** EXERCISE OBJECTIVE **
Among the lines below, a stretch begins at the one with "(** The outputs" and ends at the one with "hash, read back". Repeat that stretch exactly, ends included.

** INPUT MATERIAL **
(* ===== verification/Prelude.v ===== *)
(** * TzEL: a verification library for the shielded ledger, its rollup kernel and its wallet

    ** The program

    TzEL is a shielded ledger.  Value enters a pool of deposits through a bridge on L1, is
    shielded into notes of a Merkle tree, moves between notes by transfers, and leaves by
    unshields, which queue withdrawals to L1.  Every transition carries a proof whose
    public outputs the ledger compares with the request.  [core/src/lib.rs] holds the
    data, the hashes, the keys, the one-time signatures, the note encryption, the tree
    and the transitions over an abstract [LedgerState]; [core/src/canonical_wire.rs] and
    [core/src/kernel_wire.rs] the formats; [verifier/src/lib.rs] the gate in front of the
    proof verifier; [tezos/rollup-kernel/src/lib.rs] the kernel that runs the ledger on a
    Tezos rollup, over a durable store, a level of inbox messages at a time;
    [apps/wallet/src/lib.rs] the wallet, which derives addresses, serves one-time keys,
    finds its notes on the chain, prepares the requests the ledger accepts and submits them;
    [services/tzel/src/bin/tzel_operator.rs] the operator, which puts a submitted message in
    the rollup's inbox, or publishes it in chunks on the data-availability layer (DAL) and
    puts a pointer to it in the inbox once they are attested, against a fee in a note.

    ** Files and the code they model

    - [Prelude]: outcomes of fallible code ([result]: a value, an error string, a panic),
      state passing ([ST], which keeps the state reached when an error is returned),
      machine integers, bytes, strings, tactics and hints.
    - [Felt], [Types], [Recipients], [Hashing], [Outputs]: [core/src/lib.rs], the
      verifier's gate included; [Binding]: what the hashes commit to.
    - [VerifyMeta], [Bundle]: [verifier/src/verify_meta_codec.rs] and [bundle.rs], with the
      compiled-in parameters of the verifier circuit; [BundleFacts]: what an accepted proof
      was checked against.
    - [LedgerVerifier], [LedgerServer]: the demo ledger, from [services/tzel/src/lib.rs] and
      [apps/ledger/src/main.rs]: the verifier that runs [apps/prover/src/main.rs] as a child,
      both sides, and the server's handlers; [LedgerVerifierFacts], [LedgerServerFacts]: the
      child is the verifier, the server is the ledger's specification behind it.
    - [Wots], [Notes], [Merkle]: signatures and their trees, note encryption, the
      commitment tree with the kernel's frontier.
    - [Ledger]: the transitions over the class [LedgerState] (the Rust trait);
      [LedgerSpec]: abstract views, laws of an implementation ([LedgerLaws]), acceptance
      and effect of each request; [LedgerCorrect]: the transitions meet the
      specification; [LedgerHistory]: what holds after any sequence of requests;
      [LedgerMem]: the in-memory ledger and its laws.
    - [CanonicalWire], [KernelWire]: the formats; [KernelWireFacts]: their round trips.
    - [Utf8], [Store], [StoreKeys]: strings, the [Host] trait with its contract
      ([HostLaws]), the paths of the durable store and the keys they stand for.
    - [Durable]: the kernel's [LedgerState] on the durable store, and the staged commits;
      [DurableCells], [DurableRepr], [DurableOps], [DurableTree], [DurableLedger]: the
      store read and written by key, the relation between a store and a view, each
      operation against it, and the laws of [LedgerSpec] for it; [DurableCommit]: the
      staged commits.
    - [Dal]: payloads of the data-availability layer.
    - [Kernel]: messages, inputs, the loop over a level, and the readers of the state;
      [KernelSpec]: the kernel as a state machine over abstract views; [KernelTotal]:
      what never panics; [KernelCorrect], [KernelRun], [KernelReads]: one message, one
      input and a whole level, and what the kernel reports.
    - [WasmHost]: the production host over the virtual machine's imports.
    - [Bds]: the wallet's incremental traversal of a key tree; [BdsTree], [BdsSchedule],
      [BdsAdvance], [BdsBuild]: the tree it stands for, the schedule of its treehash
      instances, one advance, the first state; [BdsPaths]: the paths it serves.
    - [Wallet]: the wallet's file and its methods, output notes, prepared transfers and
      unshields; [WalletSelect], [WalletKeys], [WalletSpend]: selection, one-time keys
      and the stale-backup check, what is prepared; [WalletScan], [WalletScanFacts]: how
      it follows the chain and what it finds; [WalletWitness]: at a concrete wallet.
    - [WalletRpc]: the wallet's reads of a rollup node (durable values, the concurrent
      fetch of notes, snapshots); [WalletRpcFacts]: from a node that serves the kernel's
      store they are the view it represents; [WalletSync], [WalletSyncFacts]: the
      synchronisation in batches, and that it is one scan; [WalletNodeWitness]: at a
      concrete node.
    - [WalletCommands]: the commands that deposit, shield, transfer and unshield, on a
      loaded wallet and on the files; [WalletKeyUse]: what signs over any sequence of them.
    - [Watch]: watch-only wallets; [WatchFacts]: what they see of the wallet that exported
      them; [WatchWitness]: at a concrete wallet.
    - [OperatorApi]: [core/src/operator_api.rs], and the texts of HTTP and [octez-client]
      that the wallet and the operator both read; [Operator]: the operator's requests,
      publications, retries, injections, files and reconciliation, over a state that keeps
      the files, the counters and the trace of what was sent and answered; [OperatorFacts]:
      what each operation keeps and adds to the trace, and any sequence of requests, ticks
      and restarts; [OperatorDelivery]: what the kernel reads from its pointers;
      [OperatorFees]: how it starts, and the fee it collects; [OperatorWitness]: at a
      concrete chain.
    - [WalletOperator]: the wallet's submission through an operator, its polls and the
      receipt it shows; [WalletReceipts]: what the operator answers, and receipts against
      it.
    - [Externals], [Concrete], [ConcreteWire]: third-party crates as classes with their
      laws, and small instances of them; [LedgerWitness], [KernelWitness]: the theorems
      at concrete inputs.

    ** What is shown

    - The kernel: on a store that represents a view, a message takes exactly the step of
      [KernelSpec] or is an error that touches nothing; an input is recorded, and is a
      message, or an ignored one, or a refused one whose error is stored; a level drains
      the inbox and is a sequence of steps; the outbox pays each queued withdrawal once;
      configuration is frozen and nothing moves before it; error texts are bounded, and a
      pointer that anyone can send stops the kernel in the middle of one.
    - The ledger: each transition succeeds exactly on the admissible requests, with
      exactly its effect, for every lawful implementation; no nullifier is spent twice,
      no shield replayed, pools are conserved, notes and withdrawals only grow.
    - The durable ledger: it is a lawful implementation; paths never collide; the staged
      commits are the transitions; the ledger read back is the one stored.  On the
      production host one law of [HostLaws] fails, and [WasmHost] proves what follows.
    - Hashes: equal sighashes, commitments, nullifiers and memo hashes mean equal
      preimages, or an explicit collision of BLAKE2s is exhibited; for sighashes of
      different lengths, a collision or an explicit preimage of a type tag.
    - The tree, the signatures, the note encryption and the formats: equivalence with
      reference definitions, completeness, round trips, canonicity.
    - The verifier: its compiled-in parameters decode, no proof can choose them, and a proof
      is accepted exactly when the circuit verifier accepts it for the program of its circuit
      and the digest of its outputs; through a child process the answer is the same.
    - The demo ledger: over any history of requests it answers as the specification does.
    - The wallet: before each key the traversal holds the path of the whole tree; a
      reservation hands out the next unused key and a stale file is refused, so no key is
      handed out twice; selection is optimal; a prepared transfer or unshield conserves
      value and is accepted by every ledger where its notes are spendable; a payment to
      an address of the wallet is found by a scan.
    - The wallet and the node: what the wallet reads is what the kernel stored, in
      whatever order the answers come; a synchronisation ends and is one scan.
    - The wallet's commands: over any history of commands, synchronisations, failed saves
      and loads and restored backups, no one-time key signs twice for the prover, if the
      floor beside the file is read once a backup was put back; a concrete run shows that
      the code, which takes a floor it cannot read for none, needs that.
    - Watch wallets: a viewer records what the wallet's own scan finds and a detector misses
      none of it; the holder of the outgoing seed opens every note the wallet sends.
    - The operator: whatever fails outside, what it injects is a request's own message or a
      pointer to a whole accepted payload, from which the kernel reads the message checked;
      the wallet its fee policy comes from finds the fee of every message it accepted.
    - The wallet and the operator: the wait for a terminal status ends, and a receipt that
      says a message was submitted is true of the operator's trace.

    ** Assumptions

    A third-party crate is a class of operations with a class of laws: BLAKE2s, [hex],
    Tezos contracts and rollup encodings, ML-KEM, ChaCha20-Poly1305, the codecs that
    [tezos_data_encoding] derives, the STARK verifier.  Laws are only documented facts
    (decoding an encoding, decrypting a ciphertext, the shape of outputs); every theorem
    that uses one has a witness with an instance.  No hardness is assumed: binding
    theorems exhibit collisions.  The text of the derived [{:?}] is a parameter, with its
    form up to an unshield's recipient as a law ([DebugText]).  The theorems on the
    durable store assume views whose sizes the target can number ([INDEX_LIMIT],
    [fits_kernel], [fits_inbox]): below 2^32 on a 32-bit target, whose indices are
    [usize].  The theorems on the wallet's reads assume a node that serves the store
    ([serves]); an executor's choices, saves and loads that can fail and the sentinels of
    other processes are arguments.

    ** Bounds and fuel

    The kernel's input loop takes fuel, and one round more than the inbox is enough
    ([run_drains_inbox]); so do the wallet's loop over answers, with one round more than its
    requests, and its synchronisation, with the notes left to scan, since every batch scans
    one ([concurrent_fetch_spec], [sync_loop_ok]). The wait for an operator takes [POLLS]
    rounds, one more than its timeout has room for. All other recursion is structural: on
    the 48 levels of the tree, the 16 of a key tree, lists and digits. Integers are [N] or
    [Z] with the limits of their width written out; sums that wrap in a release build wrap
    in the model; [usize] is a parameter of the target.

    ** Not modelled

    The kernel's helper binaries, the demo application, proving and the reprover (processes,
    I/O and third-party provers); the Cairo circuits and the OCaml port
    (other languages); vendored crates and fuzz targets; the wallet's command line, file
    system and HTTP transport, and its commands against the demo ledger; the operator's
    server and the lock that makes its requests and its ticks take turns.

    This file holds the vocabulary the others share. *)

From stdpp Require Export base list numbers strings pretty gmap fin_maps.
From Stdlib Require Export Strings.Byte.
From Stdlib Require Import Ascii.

...

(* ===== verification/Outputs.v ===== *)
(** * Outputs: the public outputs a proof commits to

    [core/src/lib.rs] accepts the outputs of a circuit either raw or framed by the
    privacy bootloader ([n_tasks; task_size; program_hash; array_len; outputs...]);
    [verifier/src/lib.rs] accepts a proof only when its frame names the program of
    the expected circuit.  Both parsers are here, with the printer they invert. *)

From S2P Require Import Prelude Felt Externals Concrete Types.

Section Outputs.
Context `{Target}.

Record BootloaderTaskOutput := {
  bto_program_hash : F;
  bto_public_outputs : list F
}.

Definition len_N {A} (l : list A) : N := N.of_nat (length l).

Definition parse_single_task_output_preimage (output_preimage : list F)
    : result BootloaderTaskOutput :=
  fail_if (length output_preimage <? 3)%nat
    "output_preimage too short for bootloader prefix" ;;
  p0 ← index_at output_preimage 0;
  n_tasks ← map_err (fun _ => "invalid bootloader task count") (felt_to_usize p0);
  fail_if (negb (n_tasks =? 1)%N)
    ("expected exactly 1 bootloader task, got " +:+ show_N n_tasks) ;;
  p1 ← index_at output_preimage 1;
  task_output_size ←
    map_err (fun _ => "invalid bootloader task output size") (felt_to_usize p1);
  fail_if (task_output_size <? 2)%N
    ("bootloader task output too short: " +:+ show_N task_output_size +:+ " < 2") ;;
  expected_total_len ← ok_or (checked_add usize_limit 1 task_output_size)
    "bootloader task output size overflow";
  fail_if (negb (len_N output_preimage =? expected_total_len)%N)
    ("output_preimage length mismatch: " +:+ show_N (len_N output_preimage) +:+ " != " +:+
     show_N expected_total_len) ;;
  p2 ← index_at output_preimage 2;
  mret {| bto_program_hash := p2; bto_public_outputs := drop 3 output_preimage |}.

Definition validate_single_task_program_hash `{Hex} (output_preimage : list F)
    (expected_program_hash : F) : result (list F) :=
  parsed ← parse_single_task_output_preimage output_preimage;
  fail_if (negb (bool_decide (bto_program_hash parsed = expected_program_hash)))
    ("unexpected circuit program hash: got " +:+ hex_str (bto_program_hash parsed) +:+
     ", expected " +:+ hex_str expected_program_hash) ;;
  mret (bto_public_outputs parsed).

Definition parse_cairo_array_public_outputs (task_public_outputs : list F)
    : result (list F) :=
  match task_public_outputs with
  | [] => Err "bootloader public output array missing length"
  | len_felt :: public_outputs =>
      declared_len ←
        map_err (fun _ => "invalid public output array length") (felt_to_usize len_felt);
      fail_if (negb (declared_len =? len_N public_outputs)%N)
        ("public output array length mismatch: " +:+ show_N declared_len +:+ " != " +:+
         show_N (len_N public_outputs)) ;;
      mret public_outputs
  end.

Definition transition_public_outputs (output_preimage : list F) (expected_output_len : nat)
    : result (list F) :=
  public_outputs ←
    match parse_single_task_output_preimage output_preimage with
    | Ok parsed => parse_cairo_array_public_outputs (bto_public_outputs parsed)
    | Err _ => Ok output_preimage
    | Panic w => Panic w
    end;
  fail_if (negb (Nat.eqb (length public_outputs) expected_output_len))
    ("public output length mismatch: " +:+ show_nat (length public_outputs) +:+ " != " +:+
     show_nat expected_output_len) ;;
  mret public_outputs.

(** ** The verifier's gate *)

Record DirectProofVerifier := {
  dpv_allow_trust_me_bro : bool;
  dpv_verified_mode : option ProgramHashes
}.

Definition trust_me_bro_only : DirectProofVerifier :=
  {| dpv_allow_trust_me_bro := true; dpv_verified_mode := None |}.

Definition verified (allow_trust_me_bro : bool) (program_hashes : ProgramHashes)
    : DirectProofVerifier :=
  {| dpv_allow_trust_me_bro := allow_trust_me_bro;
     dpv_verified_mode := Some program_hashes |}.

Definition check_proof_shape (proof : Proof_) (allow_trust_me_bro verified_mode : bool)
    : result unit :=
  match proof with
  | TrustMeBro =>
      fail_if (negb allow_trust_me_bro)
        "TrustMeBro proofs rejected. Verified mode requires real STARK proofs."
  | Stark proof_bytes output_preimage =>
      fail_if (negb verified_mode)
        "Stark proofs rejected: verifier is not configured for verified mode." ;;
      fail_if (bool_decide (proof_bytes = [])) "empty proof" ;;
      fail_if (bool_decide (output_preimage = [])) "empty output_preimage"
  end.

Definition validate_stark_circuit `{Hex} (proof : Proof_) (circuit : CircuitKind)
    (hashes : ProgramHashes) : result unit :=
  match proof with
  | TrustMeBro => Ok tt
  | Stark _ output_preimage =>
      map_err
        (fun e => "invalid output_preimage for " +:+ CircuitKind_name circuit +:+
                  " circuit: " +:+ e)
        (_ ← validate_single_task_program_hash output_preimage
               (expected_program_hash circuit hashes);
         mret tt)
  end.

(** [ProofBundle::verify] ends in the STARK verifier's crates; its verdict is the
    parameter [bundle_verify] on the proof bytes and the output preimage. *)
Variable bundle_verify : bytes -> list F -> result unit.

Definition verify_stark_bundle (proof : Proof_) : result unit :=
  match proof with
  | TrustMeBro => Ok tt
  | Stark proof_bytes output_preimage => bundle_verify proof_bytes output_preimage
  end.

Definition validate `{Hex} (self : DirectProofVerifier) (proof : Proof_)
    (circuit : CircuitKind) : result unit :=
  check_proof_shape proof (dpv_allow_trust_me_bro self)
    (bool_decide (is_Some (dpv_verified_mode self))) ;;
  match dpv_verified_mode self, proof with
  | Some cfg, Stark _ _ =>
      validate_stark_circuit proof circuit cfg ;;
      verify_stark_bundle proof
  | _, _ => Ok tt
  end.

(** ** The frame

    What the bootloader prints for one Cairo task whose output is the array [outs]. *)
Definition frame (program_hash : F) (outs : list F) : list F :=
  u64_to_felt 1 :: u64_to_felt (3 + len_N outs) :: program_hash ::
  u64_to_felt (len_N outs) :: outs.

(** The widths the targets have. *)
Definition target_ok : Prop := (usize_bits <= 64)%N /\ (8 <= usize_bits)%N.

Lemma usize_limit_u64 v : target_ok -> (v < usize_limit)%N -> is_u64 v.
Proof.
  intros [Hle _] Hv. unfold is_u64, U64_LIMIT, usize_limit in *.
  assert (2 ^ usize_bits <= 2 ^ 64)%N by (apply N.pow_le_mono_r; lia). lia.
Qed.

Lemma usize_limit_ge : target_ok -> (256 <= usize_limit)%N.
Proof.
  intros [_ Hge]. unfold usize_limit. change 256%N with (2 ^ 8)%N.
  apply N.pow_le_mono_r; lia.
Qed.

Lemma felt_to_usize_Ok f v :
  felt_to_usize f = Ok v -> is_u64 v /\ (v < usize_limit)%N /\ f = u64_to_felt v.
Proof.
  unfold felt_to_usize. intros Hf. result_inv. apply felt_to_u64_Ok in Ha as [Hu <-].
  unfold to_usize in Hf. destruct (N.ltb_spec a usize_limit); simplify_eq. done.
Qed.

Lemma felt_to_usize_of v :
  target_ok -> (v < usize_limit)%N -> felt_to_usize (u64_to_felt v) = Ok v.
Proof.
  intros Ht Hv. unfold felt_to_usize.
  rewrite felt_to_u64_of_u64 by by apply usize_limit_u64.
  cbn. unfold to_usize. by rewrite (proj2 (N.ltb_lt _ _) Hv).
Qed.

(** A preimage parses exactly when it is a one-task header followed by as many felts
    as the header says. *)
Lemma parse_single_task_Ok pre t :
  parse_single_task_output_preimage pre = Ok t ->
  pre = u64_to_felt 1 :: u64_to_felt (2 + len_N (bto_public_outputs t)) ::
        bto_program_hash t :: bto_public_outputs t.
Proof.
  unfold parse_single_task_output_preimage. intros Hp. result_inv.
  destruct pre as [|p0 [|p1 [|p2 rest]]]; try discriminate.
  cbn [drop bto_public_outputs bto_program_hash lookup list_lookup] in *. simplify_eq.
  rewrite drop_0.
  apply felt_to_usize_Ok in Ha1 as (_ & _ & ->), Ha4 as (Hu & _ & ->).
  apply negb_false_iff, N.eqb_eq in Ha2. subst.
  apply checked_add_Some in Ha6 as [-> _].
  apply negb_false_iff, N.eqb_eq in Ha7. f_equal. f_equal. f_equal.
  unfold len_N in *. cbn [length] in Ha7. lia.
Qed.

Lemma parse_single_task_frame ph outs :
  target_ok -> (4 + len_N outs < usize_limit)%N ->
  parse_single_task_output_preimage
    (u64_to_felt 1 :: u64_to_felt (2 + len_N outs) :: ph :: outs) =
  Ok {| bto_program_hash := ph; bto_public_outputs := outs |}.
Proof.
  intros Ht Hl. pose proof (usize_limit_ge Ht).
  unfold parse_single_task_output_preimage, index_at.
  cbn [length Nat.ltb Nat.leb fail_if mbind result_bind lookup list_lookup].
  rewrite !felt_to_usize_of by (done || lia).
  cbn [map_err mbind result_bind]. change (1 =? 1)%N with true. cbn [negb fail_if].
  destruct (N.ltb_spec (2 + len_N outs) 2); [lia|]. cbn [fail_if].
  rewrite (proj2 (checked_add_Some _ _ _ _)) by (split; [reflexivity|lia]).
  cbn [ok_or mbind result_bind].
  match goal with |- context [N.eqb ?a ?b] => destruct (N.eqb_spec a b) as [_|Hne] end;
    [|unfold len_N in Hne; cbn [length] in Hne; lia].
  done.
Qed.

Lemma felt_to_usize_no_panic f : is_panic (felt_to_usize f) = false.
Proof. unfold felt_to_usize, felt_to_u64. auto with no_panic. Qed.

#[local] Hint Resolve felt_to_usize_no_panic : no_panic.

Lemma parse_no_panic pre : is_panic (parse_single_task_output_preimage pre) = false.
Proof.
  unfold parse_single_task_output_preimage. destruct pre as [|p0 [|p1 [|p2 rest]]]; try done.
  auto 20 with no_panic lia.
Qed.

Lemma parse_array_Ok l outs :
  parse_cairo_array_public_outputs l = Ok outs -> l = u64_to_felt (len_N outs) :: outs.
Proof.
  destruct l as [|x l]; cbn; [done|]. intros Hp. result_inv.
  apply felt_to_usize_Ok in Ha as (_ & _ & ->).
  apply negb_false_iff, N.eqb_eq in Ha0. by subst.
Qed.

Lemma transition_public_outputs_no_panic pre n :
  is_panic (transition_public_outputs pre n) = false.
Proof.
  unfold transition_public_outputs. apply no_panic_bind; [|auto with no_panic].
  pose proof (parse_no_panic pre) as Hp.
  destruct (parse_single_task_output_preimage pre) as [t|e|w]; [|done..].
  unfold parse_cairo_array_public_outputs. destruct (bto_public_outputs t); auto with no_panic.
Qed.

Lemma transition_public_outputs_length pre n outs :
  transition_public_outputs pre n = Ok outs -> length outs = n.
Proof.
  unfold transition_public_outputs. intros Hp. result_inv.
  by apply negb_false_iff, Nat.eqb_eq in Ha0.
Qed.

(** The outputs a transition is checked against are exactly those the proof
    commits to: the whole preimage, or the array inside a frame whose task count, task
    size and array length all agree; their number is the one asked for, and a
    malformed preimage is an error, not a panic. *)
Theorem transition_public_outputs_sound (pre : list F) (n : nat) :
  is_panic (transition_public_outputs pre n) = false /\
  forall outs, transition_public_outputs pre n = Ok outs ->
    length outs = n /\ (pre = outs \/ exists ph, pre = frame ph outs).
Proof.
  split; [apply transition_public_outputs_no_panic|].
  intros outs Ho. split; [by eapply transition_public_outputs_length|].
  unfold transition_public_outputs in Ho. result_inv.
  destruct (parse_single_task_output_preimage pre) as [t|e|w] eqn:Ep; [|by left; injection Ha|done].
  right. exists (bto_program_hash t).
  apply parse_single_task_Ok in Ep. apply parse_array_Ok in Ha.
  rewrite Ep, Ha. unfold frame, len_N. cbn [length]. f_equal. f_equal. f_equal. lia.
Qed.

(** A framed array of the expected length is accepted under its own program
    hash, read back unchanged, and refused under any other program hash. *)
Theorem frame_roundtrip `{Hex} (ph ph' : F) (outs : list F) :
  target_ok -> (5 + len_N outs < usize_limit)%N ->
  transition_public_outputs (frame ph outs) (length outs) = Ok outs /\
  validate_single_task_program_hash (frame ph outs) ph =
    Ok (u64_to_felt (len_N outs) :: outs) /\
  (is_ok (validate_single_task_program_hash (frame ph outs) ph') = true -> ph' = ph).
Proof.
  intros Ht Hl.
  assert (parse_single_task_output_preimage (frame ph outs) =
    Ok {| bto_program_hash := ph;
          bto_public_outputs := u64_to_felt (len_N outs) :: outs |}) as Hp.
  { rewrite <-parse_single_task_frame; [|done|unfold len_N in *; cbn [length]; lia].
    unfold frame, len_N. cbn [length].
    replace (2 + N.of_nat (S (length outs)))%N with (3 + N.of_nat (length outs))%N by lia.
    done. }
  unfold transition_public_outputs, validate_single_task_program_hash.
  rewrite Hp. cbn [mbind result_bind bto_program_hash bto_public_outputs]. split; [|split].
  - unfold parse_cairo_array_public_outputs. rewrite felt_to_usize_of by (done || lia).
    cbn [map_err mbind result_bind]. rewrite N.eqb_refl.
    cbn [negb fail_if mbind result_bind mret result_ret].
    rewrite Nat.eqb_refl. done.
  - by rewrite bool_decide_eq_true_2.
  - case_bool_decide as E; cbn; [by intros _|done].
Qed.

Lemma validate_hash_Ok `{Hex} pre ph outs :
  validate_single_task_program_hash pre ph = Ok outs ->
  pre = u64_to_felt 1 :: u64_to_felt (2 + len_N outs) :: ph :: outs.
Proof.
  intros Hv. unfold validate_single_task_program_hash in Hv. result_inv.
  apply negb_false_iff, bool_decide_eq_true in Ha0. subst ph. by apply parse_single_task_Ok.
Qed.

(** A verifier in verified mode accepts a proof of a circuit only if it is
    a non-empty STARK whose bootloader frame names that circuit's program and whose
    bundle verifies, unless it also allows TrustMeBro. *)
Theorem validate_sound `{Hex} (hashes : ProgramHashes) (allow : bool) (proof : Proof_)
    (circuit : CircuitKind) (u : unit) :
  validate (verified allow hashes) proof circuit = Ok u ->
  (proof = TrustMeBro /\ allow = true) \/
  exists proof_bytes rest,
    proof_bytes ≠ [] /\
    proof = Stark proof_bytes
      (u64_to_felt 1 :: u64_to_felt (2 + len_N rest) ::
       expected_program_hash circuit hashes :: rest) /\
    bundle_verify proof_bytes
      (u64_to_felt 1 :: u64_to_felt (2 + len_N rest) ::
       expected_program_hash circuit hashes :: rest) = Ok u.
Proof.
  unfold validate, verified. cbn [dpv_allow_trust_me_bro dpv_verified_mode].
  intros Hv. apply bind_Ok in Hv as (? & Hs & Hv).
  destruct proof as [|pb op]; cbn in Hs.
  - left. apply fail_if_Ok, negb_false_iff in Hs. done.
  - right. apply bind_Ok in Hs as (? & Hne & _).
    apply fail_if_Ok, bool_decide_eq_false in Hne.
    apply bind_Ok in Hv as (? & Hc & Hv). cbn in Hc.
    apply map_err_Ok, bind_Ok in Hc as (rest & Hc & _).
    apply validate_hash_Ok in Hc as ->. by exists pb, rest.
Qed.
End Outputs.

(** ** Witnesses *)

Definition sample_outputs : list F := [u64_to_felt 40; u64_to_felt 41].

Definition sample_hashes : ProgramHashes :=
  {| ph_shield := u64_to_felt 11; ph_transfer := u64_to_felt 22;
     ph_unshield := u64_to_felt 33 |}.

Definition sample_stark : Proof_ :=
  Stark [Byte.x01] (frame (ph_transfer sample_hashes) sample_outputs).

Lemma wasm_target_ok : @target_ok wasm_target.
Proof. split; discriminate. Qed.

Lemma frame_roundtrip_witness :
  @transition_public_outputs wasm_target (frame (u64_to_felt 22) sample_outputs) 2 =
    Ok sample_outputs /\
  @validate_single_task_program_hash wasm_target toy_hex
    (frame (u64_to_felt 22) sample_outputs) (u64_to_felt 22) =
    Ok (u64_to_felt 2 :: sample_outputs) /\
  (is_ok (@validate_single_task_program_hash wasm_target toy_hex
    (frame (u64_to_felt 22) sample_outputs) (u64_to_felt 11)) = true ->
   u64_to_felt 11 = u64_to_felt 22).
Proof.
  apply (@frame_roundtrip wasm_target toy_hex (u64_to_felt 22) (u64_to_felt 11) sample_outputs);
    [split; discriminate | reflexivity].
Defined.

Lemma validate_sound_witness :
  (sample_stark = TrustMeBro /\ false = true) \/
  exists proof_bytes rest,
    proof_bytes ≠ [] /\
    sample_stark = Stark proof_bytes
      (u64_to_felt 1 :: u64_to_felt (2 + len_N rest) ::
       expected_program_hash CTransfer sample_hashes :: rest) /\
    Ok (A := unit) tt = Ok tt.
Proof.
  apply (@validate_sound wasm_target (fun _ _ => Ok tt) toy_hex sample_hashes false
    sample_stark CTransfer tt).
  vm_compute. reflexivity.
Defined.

** YOUR RESPONSE **
(** The outputs a transition is checked against are exactly those the proof
    commits to: the whole preimage, or the array inside a frame whose task count, task
    size and array length all agree; their number is the one asked for, and a
    malformed preimage is an error, not a panic. *)
Theorem transition_public_outputs_sound (pre : list F) (n : nat) :
  is_panic (transition_public_outputs pre n) = false /\
  forall outs, transition_public_outputs pre n = Ok outs ->
    length outs = n /\ (pre = outs \/ exists ph, pre = frame ph outs).
Proof.
  split; [apply transition_public_outputs_no_panic|].
  intros outs Ho. split; [by eapply transition_public_outputs_length|].
  unfold transition_public_outputs in Ho. result_inv.
  destruct (parse_single_task_output_preimage pre) as [t|e|w] eqn:Ep; [|by left; injection Ha|done].
  right. exists (bto_program_hash t).
  apply parse_single_task_Ok in Ep. apply parse_array_Ok in Ha.
  rewrite Ep, Ha. unfold frame, len_N. cbn [length]. f_equal. f_equal. f_equal. lia.
Qed.

(** A framed array of the expected length is accepted under its own program
    hash, read back unchanged, and refused under any other program hash. *)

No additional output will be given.